La comunidad. Tuve un paciente de 30 años cuya esperanza de vida se acortó a unos meses por un cáncer. Tras una vida agitada (alcohol, malas relaciones personales…) se había quedado completamente solo. Había dejado su trabajo de electricista y se pasaba las horas aburrido delante del televisor, matando el tiempo, sumido en la angustia ante la muerte. Lo veía una vez por semana y hablábamos sobre sus miedos y sobre lo que había sido su vida. Al final se ofreció para reparar el aire acondicionado del centro cultural de su barrio, lo cual le ocupaba varias horas casi todos los días. De esta forma conoció al presidente del centro que iba a darle conversación mientras él trabajaba. Le saludaba por su nombre cuando se lo cruzaba por el pasillo. Le ofrecía algo de comer o beber cuando estaba trabajando. A veces iba más gente y él se ofrecía a echarle una mano. En unas semanas, su ansiedad desapareció, aunque su enfermedad fuera día a día a peor. Había encontrado un sentido, algo que le había faltado durante toda su vida. Había bastado con que se comprometiera por su comunidad, por los demás. Bastaba, en el fondo, que se sintiera útil, apreciado. Todos somos como él.

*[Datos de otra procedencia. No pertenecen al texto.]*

(* ===== verification/WalTheorems.v ===== *)
(** * What a write log promises

    [internal/wal]: reads return the last bytes written; a log that was closed is
    read back through its index; a log that was cut off, by a crash, is read back
    up to the last complete entry. Three theorems describe where the code falls
    short of that. *)
From S2P Require Import Prelude Radix RangeMap ExtentRangeMap BlockReader GoStd Adaptor.
From S2P Require Import WalIndex WalFormat WalWriter WalLog WalReader WalLoad WalClose WalMem.
Local Open Scope Z_scope.

(** ** Cutting a log off *)

Lemma log_bytes_nil hb : log_bytes hb [] = log_header hb.
Proof. apply app_nil_r. Qed.

(** The operations whose entries are complete in the first [n] bytes, and the
    number of bytes that are left of the next entry. *)
Lemma cut_log hb ops n :
  len (log_header hb) <= n <= len (log_bytes hb ops) ->
  exists ops1 ops2 m, ops = ops1 ++ ops2 /\ m = n - len (log_bytes hb ops1) /\
    take (Z.to_nat n) (log_bytes hb ops) =
      log_bytes hb ops1 ++ take (Z.to_nat m) (default [] (op_entry <$> head ops2)) /\
    0 <= m /\ match ops2 with [] => m = 0 | op :: _ => m < len (op_entry op) end.
Proof.
  intros Hn. induction ops as [|op ops IH] using rev_ind.
  { rewrite log_bytes_nil in *. exists [], [], (n - len (log_header hb)). rewrite log_bytes_nil.
    split; [done|]. split; [done|]. change (default [] _) with (@nil Z).
    rewrite take_nil, app_nil_r, take_ge by (unfold len in *; lia). repeat split; lia. }
  rewrite log_bytes_snoc in *. rewrite len_app in Hn.
  destruct (Z.le_gt_cases n (len (log_bytes hb ops))) as [Hle|Hgt].
  - destruct IH as (ops1 & ops2 & m & Hops & Hm & Htake & Hm0 & Hlast); [lia|].
    rewrite take_app_le by (unfold len in *; lia). destruct ops2 as [|op2 ops2].
    + rewrite app_nil_r in Hops. subst ops1 m. exists ops, [op], (n - len (log_bytes hb ops)).
      destruct (Z.eq_dec (len (op_entry op)) 0) as [Hz|Hz].
      { exfalso. apply len_0_nil in Hz. destruct op; unfold op_entry, data_entry, trim_entry in Hz;
          apply app_nil in Hz as [Hz _]; by apply (f_equal length) in Hz; rewrite length_le_put in Hz. }
      pose proof (len_nonneg (op_entry op)). rewrite Hlast in Htake |- *. cbn in Htake |- *. rewrite Htake.
      repeat split; try done; lia.
    + exists ops1, (op2 :: ops2 ++ [op]), m. split; [by rewrite Hops, <- app_assoc|]. repeat split; done.
  - destruct (Z.eq_dec n (len (log_bytes hb ops) + len (op_entry op))) as [->|Hne].
    + exists (ops ++ [op]), [], 0. rewrite log_bytes_snoc, len_app, app_nil_r. change (default [] _) with (@nil Z).
      rewrite take_nil, app_nil_r, take_ge by (rewrite length_app; unfold len; lia). repeat split; lia.
    + exists ops, [op], (n - len (log_bytes hb ops)). cbn [head fmap option_fmap option_map default].
      rewrite take_app_ge by (unfold len in *; lia). repeat split; try done; [|lia|lia].
      do 2 f_equal. unfold len. lia.
Qed.

(** The last 8 bytes are not the magic number of the footer. *)
Definition no_footer (fb : bytes) : Prop := drop (length fb - 8) fb <> FooterMagic.

Section theorems.
Context {F : Type} `{!LogFile F} `{!LogFileLaws F} `{!WalCodec} `{!WalCodecLaws}.
Context {T : Type} `{!RadixTree item it_key T} `{!RadixTreeLaws item it_key T}.

Lemma length_log_entries ops : (length ops <= length (mjoin (op_entry <$> ops)))%nat.
Proof.
  induction ops as [|op ops IH]; [done|]. change (mjoin (op_entry <$> op :: ops)) with (op_entry op ++ mjoin (op_entry <$> ops)).
  rewrite length_app. assert (0 < length (op_entry op))%nat; [|cbn [length]; lia].
  destruct op; unfold op_entry, data_entry, trim_entry; rewrite !length_app, length_le_put; lia.
Qed.

Lemma readHeader_torn hb n header :
  header_buf hb -> 0 <= n < len (log_header hb) ->
  exists k src h, readHeader (take (Z.to_nat n) (log_header hb)) header = (k, src, h, Some EOF).
Proof.
  intros (_ & Hl & _ & _) Hn. pose proof (len_nonneg hb). unfold log_header in *.
  rewrite !len_app, len_le_put in Hn. change (len HeaderMagic) with 8 in Hn. unfold readHeader.
  change (len HeaderMagic) with 8. destruct (Z.lt_ge_cases n 8) as [H8|H8].
  { rewrite br_Peek_short; [eauto|]. rewrite len_take by (rewrite !len_app, len_le_put; change (len HeaderMagic) with 8; lia).
    unfold readBufSize. lia. }
  assert (take (Z.to_nat n) (HeaderMagic ++ le_put 4 (len hb) ++ hb) =
          HeaderMagic ++ take (Z.to_nat (n - 8)) (le_put 4 (len hb) ++ hb)) as ->.
  { rewrite take_app_ge by (cbn; lia). do 2 f_equal. cbn. lia. }
  rewrite br_Peek_ok by (done || (unfold readBufSize; lia)). rewrite bool_decide_true by done. cbn [negb].
  rewrite br_Discard_app by done. destruct (Z.lt_ge_cases n 12) as [H12|H12].
  { rewrite br_Peek_short; [eauto|]. rewrite len_take by (rewrite len_app, len_le_put; lia). unfold readBufSize. lia. }
  assert (take (Z.to_nat (n - 8)) (le_put 4 (len hb) ++ hb) = le_put 4 (len hb) ++ take (Z.to_nat (n - 12)) hb) as ->.
  { rewrite take_app_ge by (rewrite length_le_put; lia). rewrite length_le_put. do 2 f_equal. lia. }
  rewrite br_Peek_ok by (rewrite ?len_le_put; done || (unfold readBufSize; lia)).
  rewrite br_Discard_app by (by rewrite len_le_put). rewrite le_get_put by lia.
  rewrite br_Peek_short; [eauto|]. rewrite len_take by lia. unfold readBufSize. lia.
Qed.

Lemma readIndex_no_footer (r : Reader T) size :
  size = len (f_bytes (wrd_ra r)) -> no_footer (f_bytes (wrd_ra r)) ->
  exists r' err, readIndex r size = Ret (r', Some err).
Proof.
  intros Hs Hnf. unfold readIndex. destruct (Z.ltb_spec (size - 16) 0) as [H16|H16]; [eauto|].
  unfold file_ReadAt. change (len (zeros 16)) with 16. rewrite len_drop, <- Hs by lia.
  replace (size - (size - 16)) with 16 by lia. change (16 `min` 16) with 16. change (16 <? 16) with false.
  cbv iota. replace (size - 16 + 16 =? size) with true by (symmetry; apply Z.eqb_eq; lia). rewrite andb_true_r.
  destruct (f_eager (wrd_ra r)); [eauto|]. rewrite bool_decide_false; [eauto|]. intros E. apply Hnf. rewrite <- E.
  rewrite take_ge by (rewrite length_drop; unfold len in *; lia). cbn [zeros]. change (drop (Z.to_nat 16) (zeros 16)) with (@nil Z).
  rewrite app_nil_r, drop_drop. f_equal. unfold len in *. lia.
Qed.

(** A reader with a good index is a reader of the contents. *)
Lemma reader_reads (r : Reader T) bv e :
  f_eager (wrd_ra r) = false -> index_ok (wrd_index r) (f_bytes (wrd_ra r)) bv -> end_spec bv e -> log_reader_ok r bv.
Proof.
  intros Heager Hidx Hend. assert (Hra : wrd_ra r = MkFile (f_bytes (wrd_ra r)) false)
    by (destruct (wrd_ra r); cbn in *; by subst). split; cbn [ReadAt NextData NextHole wal_reader].
  - intros off Hoff. destruct (wal_NextData_ok _ _ _ Hidx off Hoff) as (k & Hk & E).
    exists k. split; [done|]. rewrite E. destruct k; eauto.
  - intros off Hoff. apply (wal_NextHole_ok _ _ _ Hidx off Hoff).
  - intros p off Hoff Hlim. exists e. eexists. split; [done|]. split; [reflexivity|].
    unfold wrd_ReadAt, wal_ReadAt.
    erewrite (wal_read_loop_ok (wrd_index r) (file_ReadAt (wrd_ra r)) (f_bytes (wrd_ra r)) bv Hidx) with (e := e);
      [done|intros; by rewrite <- Hra|lia|lia|lia|done|reflexivity].
Qed.

(** Scanning a log of complete entries that is followed by [tail]. *)
Lemma NewReader_scan hb ops tail size :
  header_buf hb -> Forall op_ok ops -> Forall is_write ops ->
  (size = 0 \/ (size = len (log_bytes hb ops ++ tail) /\ no_footer (log_bytes hb ops ++ tail))) ->
  exists (index : ExtentRangeMap logRecord T) end_ fuel,
    index_ok index (log_bytes hb ops ++ tail) (ops_view ops) /\ end_spec (ops_view ops) end_ /\
    NewReader (MkFile (log_bytes hb ops ++ tail) false) size =
      (st ← load_loop (S fuel) tail (len (log_bytes hb ops)) index end_;
       let '(index, end_, err) := st in
       Ret (MkWalReader (MkFile (log_bytes hb ops ++ tail) false) end_ wal_header index, err)).
Proof.
  intros Hhb Hops Hwr Hsize. remember (log_bytes hb ops ++ tail) as fb eqn:Hfb.
  assert (Hsplit : fb = log_header hb ++ (mjoin (op_entry <$> ops) ++ tail)).
  { rewrite Hfb. unfold log_bytes. by rewrite <- app_assoc. }
  remember (mjoin (op_entry <$> ops) ++ tail) as src eqn:Hsrc.
  assert (Hread : readHeader fb (MkWalHeader 0 0 0 0) = (len (log_header hb), src, wal_header, None))
    by (rewrite Hsplit; by apply readHeader_ok).
  unfold NewReader. cbn [f_bytes]. rewrite Hread.
  destruct (load_entries (S (length src)) hb fb [] ops tail (erm_zero : ExtentRangeMap logRecord T) 0)
    as (index & end_ & Hi & He & E); [done|done|done|apply index_ok_zero|by left| |].
  { rewrite Hsrc, length_app. pose proof (length_log_entries ops). lia. }
  cbn [app] in *. assert (exists fuel, (S (length src) - length ops)%nat = S fuel) as [fuel Ef].
  { exists (length src - length ops)%nat. rewrite Hsrc, length_app. pose proof (length_log_entries ops). lia. }
  rewrite Ef in E. exists index, end_, fuel. split; [done|]. split; [done|].
  rewrite log_bytes_nil, <- Hsrc in E. destruct Hsize as [->|[-> Hnf]].
  - change (0 <? 0) with false. cbn [mbind outcome_bind]. by rewrite E.
  - pose proof (len_nonneg fb). destruct (Z.ltb_spec 0 (len fb)); cbn [mbind outcome_bind]; [|by rewrite E].
    destruct (readIndex_no_footer (MkWalReader (MkFile fb false) 0 wal_header erm_zero) (len fb) eq_refl Hnf)
      as (r' & err & ->). cbn [mbind outcome_bind]. by rewrite E.
Qed.

(** ** Reading one's writes *)

(** A log serves the contents [ops_view ops]: reads and queries, its size and the
    length of its file. *)
Record log_serves (l : ReadableLog F T) (ops : list log_op) : Prop := {
  ls_reads : log_reader_ok l (ops_view ops);
  ls_Size : end_spec (ops_view ops) (ww_Size (rl_logWriter l));
  ls_Written : rl_Written l = len (io_out (rl_logFile l));
}.

(** A run of operations on a new log. *)
Lemma log_run_serves (f : F) ops :
  io_reliable f -> io_out f = [] -> Forall op_ok ops ->
  exists (w : Writer T) f', run_ops NewWriter f ops = Ret (w, f', None) /\ log_serves (NewReadableLog f' w) ops.
Proof.
  intros Hrel Hout Hops. destruct ops as [|op ops].
  - exists NewWriter, f. split; [done|]. split; [|by left|by cbn; rewrite Hout].
    pose proof (index_ok_zero (io_out f) : index_ok (erm_zero : ExtentRangeMap logRecord T) _ _) as Hidx.
    split; cbn [ReadAt NextData NextHole readable_log rl_logWriter ww_index NewWriter].
    + intros off Hoff. destruct (wal_NextData_ok _ _ _ Hidx off Hoff) as (k & Hk & E).
      exists k. split; [done|]. rewrite E. destruct k; eauto.
    + intros off Hoff. apply (wal_NextHole_ok _ _ _ Hidx off Hoff).
    + intros p off Hoff Hlim. exists 0. eexists. split; [by left|]. split; [reflexivity|].
      unfold rl_ReadAt, wal_ReadAt. cbn [rl_logFile rl_logWriter ww_index NewWriter].
      erewrite (wal_read_loop_ok _ (lf_ReadAt f) (io_out f) _ Hidx) with (e := 0);
        [done|intros; apply lf_ReadAt_ok|lia|lia|lia|by left|reflexivity].
  - destruct header_buf_exists as [hb Hhb].
    destruct (run_ops_new (T := T) hb f op ops Hhb Hrel Hout Hops) as (w & f' & E & Hok & _).
    exists w, f'. split; [done|].
    split; [by apply (writer_reads hb)|apply (wo_end _ _ _ _ Hok)|apply (wo_offset _ _ _ _ Hok)].
Qed.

Incluso aunque tengamos colmada nuestra vida afectiva, todos necesitamos ser útiles más allá de nuestro círculo íntimo más cercano. Necesitamos sentir que contribuimos de alguna manera a esta sociedad de hombres y mujeres de la que formamos parte y a la que pertenecerán nuestros hijos en un futuro.
La espiritualidad. Es posible sentirse unido a una dimensión que existe más allá de la corpórea, de la formada por seres o de la sociedad integrada por hombres. Para algunos, la fuente más grande de sentido es el sentimiento que te produce el estar en presencia de algo mucho más grande que todo esto. Aunque esta presencia se denomine a menudo Dios (o Yahvé, o Alá), puede existir sencillamente en la naturaleza o en ciertos lugares que nos recuerdan cuán insignificantes somos en el universo o en la inmensidad del tiempo: ante el Gran Cañón, en Jerusalén o al mirar al cielo estrellado de Dharamsala. Por extraño que parezca, justo en ese momento en el que nos sentimos insignificantes, la vida, simultáneamente, parece plena de sentido y nosotros con ella.